_TASK GOAL_
Return only the tail of the data below, word for word: the line with "cbn. split; [lia|done]." and each line after it through the final one.

_GIVEN DATA_
Lemma resolver_finish_worker w j d p co :
  inv w -> workers w !! j = Some (d, p) -> waiting w d = Some co ->
  exists w', rtc step w w' /\ settled w d co w'.
Proof.
  intros I Hj Hc.
  assert (HP : forall v : vworld, inv v -> workers v !! j = Some (d, Posting) -> waiting v d = Some co ->
             exists w', rtc step v w' /\ settled v d co w').
  { intros v Iv Hv Hcv.
    eapply resolver_finish_step; [done|eapply S_post; [done|by eexists]|done|done|].
    intros I1 Hc1. eapply (resolver_finish_queued _ (List.length (queue v))); [done| |done].
    cbn. by rewrite list_lookup_middle. }
  assert (HS : forall v a, inv v -> workers v !! j = Some (d, Storing a) -> waiting v d = Some co ->
             exists w', rtc step v w' /\ settled v d co w').
  { intros v a Iv Hv Hcv. destruct (resolver_in_worker v j d _ Iv Hv) as (rest & P & Hg & Ha & Hf).
    cbn in Ha, Hf. pose proof (lookup_lt_Some _ _ _ Hv).
    destruct (run_store d a (obj v) [] Ha Hf) as (x' & l' & E' & Hl & _).
    destruct (absorb_none l' (set_obj x' v) Hl) as (E1 & E2 & E3 & E4).
    eapply resolver_finish_step; [done|eapply S_store; [done|]| | |].
    - eexists. split; [exact E'|reflexivity].
    - rewrite <- Hcv. exact (f_equal (fun f => f_waiting f d) E1).
    - exact (f_equal f_ended E1).
    - intros I1 Hc1. apply HP; [done| |done].
      cbn [advance set_workers workers log self app]. rewrite E3. by apply list_lookup_insert_eq. }
  destruct p as [|a|]; [|by eauto|by eauto]. pose proof (lookup_lt_Some _ _ _ Hj).
  set (a := match d with forward => addresses 0 [] | reverse => names 0 EmptyString EmptyString end).
  assert (exists s, lookup_of d (mk_st (obj w) []) = Ok (tt, s)
    /\ Forall (fun e => effect_of e = e_none) (log s)) as (s & E & Hl).
  { destruct d; [eexists; split; [reflexivity|by repeat constructor]|].
    unfold lookup_of, reverse_lookup. unfold_run_goal.
    destruct (endpoint.is_v4 _); (eexists; split; [reflexivity|by repeat constructor]). }
  destruct (absorb_none (log s) (set_obj (self s) w) Hl) as (E1 & E2 & E3 & E4).
  eapply resolver_finish_step; [done|eapply (S_look w j d a); [done| |]| | |].
  - subst a. destruct d; [constructor|done].
  - eexists. split; [exact E|reflexivity].
  - rewrite <- Hc. exact (f_equal (fun f => f_waiting f d) E1).
  - exact (f_equal f_ended E1).
  - intros I1 Hc1. apply (HS _ a); [done| |done].
    cbn [advance set_workers workers note_got set_ghost]. rewrite E3. by apply list_lookup_insert_eq.
Qed.

(** From every reachable state the threads of the pool and of the scheduler can
    end a resolution in flight and resume its coroutine. *)
Theorem resolution_can_finish w d co :
  reachable w -> waiting w d = Some co ->
  exists w', rtc step w w' /\ waiting w' d = None /\ ended w' = ended w ++ [co].
Proof.
  intros H Hc. pose proof (resolver_reachable_inv w H) as I.
  assert (Hd : d ∈ places (flow_of w)) by (apply (fi_waits _ _ (i_flow w I)); cbn; eauto).
  unfold places in Hd. cbn in Hd. rewrite !elem_of_app in Hd.
  destruct Hd as [[j Hj]%list_elem_of_lookup|[([f p] & -> & [j Hj]%list_elem_of_lookup)%list_elem_of_fmap
                 |[j Hj]%list_elem_of_lookup]].
  - eapply (resolver_finish_step w _ d co); [done|by eapply S_take|done|done|].
    intros I1 Hc1. eapply (resolver_finish_worker _ (List.length (workers w)) d Looking); [done| |done].
    cbn. by rewrite list_lookup_middle.
  - by eapply resolver_finish_worker.
  - by eapply resolver_finish_queued.
Qed.

(** * Instances *)

(** A resolution that found one address, in the queue of the scheduler. *)
Definition loopback : addrinfo :=
  mk_addrinfo AF_INET (ss_in (mk_in AF_INET (n16 0 80) (ipv4_address.bytes4 127 0 0 1))).
Definition found_queued : vworld :=
  let w1 := take 0 forward Looking
    (add_started 1 (set_waiting forward (Some 1%nat) (note_got forward None
       (after (run_request (Resolve EmptyString EmptyString 0) false true 1 never) initial)))) in
  let w2 := advance 0 forward (Storing (addresses 0 [loopback]))
    (note_got forward (Some (addresses 0 [loopback])) (after (lookup_of forward) w1)) in
  let w3 := advance 0 forward Posting (after (store_of (addresses 0 [loopback])) w2) in
  leave 0 (note_returning (returning (ghost w3) ++ [forward]) (after (work_post forward) w3)).

Lemma loopback_ok : Forall addr_ok [loopback].
Proof. repeat constructor; [eexists; reflexivity|done]. Qed.

Lemma found_queued_reachable : reachable found_queued.
Proof.
  eapply rtc_l; [eapply (S_init _ (Resolve EmptyString EmptyString 0) false true 1 never noop_coroutine);
    [done|done|rexec]|].
  eapply rtc_l; [by eapply (S_take _ O forward)|].
  eapply rtc_l; [eapply (S_look _ O forward (addresses 0 [loopback])); [done|apply loopback_ok|rexec]|].
  eapply rtc_l; [eapply (S_store _ O forward); [vm_compute; reflexivity|rexec]|].
  apply rtc_once. eapply (S_post _ O forward true); [vm_compute; reflexivity|rexec].
Qed.
(** Another thread changes nothing that the poll depends on, or tells it. *)
Lemma table_other pipe_rd r r' : other_step pipe_rd r r' -> table_inv r -> table_inv r'.
Proof.
  intros S [Ip In Ir If Ic]. destruct S; cbn;
  try (split; cbn; [lia|lia|done|by apply (fits_frame r)|
         apply (covered_frame r); unfold signalled in *; cbn; auto with lia; right; repeat split; set_solver]).
  - assert (0 < pending r + b2z b) by (destruct b; cbn [b2z]; [lia|specialize (H0 eq_refl); lia]).
    split; cbn; [lia|lia|done|by apply (fits_frame r)|].
    apply (covered_frame r); unfold signalled; cbn; auto with lia.
  - unfold register_descriptor in *. destruct (Z.ltb_spec f 0); [done|].
    destruct (Z.leb_spec FD_SETSIZE f); [done|]. simplify_eq/=. split; cbn; try done.
    + intros f' d' [[<- <-]|[Hf Hd]]%lookup_insert_Some.
      * destruct (Z.ltb_spec (max_fd_ r) f); lia.
      * destruct (Z.ltb_spec (max_fd_ r) f); specialize (Ir f' d' Hd); lia.
    + apply (fits_frame r); cbn; congruence.
    + apply (covered_frame r); unfold signalled; cbn; auto with lia.
  - unfold deregister_descriptor. destruct (registered_descs_ r !! f) as [d|] eqn:E; [|by split].
    split; cbn; try done.
    + intros f' d' Hd. split; [by apply lookup_delete_Some in Hd as [_ Hd]; eapply Ir|].
      destruct (Z.eqb_spec f (max_fd_ r)); [by eapply greatest_ge|].
      apply lookup_delete_Some in Hd as [_ Hd]. by eapply Ir.
    + apply (fits_frame r); cbn; congruence.
    + apply (covered_frame r); unfold signalled; cbn; try done. right. repeat split; [lia|apply delete_subseteq|done].
Qed.

(** A snapshot takes over what is left to scan. *)
Lemma covered_scan r limit f d todo l :
  covered (set_phase (scanning limit ((f, d) :: todo) l) r) -> (length l < Z.to_nat FD_SETSIZE)%nat ->
  covered (set_phase (scanning limit todo (snap f d (wants_write r) l)) r).
Proof.
  intros Hc Hl. rewrite snap_complete by done. revert Hc. unfold covered, watched; cbn.
  intros [H|[H1 H2]]; [by left|right]. split; [done|]. intros f' d' Hd.
  destruct (H2 f' d' Hd) as [[[= -> ->]|H]%list.elem_of_cons|(e & He & Hr)]; [right|by left|right].
  - eexists. split; [apply elem_of_app; right; by apply list_elem_of_singleton|].
    cbn. repeat split. unfold notified_writes, wants_write in *. intros Hw.
    apply bool_decide_eq_true. set_solver.
  - exists e. split; [apply elem_of_app; by left|done].
Qed.

Lemma table_at r p :
  table_inv r -> fits (set_phase p r) -> covered (set_phase p r) -> table_inv (set_phase p r).
Proof. by intros [] ? ?. Qed.

(** What [enqueue] and [splice] change is not in the table. *)
Lemma table_idle r r' p :
  table_inv r -> pending r' = pending r -> nearest r' = nearest r ->
  registered_descs_ r' = registered_descs_ r -> max_fd_ r' = max_fd_ r ->
  fits (set_phase p r') -> covered (set_phase p r') -> table_inv (set_phase p r').
Proof. intros [] E1 E2 E3 E4 ? ?. split; cbn; try done; by rewrite ?E1, ?E2, ?E3, ?E4. Qed.

Lemma table_scan_start r limit todo :
  table_inv r -> todo ≡ₚ map_to_list (registered_descs_ r) -> (signalled r \/ in_time limit r) ->
  table_inv (set_phase (scanning limit todo []) r).
Proof.
  intros I P H. apply table_at; [done| |].
  - unfold fits; cbn. rewrite P, length_map_to_list. split; [lia|]. split; [|done].
    apply list.Forall_forall. intros [f d] Hd%elem_of_map_to_list. by eapply (i_range r I).
  - destruct H as [H|H]; [by left|right]. split; [done|]. intros f d Hd. left.
    rewrite P. by apply elem_of_map_to_list.
Qed.

Lemma table_scan r limit f d todo l :
  table_inv r -> at_phase r = scanning limit ((f, d) :: todo) l ->
  table_inv (set_phase (scanning limit todo (snap f d (wants_write r) l)) r).
Proof.
  intros I E. pose proof (i_fits r I) as Hf. unfold fits in Hf. rewrite E in Hf.
  destruct Hf as (Hs & [Hx Hy]%list.Forall_cons & Hz). pose proof (fits_size r _ _ _ I E) as Hl. cbn in Hl, Hs.
  apply table_at; [done| |].
  - unfold fits; cbn. rewrite snap_complete, length_app, list.Forall_app, list.Forall_singleton by lia.
    cbn. split; [lia|done].
  - apply covered_scan; [|lia]. pose proof (i_covered r I) as Hc. unfold covered in Hc. by rewrite E in Hc.
Qed.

_EXERCISE ANSWER_
    cbn. split; [lia|done].
  - apply covered_scan; [|lia]. pose proof (i_covered r I) as Hc. unfold covered in Hc. by rewrite E in Hc.
Qed.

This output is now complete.